ASSIGNED TASK
Return a copy of each line in the listing that includes the word "KvCacheManager".
· · ·
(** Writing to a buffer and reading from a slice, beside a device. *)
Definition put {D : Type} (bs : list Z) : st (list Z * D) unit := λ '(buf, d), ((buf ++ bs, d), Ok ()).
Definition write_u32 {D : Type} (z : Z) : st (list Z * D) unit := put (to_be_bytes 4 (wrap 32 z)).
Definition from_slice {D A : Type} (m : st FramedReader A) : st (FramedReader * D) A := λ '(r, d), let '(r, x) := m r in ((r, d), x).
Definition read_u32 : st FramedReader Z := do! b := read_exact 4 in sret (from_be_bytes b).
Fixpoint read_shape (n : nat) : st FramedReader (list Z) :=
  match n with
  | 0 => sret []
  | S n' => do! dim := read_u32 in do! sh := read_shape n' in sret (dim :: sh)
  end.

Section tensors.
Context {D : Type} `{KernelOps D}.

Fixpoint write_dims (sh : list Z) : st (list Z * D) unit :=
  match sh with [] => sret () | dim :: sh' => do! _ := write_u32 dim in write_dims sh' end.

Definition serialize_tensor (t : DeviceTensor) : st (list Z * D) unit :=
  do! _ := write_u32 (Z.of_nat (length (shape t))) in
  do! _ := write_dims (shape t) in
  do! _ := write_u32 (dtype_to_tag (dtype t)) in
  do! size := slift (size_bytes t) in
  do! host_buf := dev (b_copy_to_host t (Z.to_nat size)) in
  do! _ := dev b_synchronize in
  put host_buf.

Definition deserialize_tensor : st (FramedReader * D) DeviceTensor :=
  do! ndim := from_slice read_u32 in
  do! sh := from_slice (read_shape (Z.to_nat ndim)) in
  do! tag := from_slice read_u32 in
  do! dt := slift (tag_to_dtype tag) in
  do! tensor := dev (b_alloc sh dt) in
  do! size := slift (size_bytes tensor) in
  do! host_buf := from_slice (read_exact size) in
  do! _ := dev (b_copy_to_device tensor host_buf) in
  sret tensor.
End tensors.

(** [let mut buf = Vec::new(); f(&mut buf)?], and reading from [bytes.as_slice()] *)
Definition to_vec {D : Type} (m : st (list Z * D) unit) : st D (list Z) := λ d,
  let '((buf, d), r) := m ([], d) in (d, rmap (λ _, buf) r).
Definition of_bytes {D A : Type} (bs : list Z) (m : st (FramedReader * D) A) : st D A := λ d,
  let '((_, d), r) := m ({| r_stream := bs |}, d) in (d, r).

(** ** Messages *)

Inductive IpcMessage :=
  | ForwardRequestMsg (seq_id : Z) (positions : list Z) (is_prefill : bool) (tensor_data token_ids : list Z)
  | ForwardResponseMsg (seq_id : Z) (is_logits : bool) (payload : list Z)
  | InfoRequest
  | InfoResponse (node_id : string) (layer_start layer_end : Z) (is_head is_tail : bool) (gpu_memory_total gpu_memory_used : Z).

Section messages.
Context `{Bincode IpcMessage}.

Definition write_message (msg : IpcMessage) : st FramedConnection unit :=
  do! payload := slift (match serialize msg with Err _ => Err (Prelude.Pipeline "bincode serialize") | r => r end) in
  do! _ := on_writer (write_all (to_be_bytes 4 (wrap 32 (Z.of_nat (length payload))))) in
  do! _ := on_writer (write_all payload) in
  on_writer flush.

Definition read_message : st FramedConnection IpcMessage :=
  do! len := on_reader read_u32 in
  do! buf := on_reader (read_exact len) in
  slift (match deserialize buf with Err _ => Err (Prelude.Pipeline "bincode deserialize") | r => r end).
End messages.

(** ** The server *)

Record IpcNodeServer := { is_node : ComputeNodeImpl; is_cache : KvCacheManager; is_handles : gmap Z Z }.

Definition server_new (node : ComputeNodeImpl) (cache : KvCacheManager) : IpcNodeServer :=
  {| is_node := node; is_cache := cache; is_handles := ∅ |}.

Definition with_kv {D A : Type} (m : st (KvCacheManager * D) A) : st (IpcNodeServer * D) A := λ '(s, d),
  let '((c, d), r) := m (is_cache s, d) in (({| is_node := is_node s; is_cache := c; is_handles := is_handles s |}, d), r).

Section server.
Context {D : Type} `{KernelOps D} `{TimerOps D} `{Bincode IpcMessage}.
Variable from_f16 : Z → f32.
· · ·
REPLY TO THE EXERCISE
Record IpcNodeServer := { is_node : ComputeNodeImpl; is_cache : KvCacheManager; is_handles : gmap Z Z }.
Definition server_new (node : ComputeNodeImpl) (cache : KvCacheManager) : IpcNodeServer :=
Definition with_kv {D A : Type} (m : st (KvCacheManager * D) A) : st (IpcNodeServer * D) A := λ '(s, d),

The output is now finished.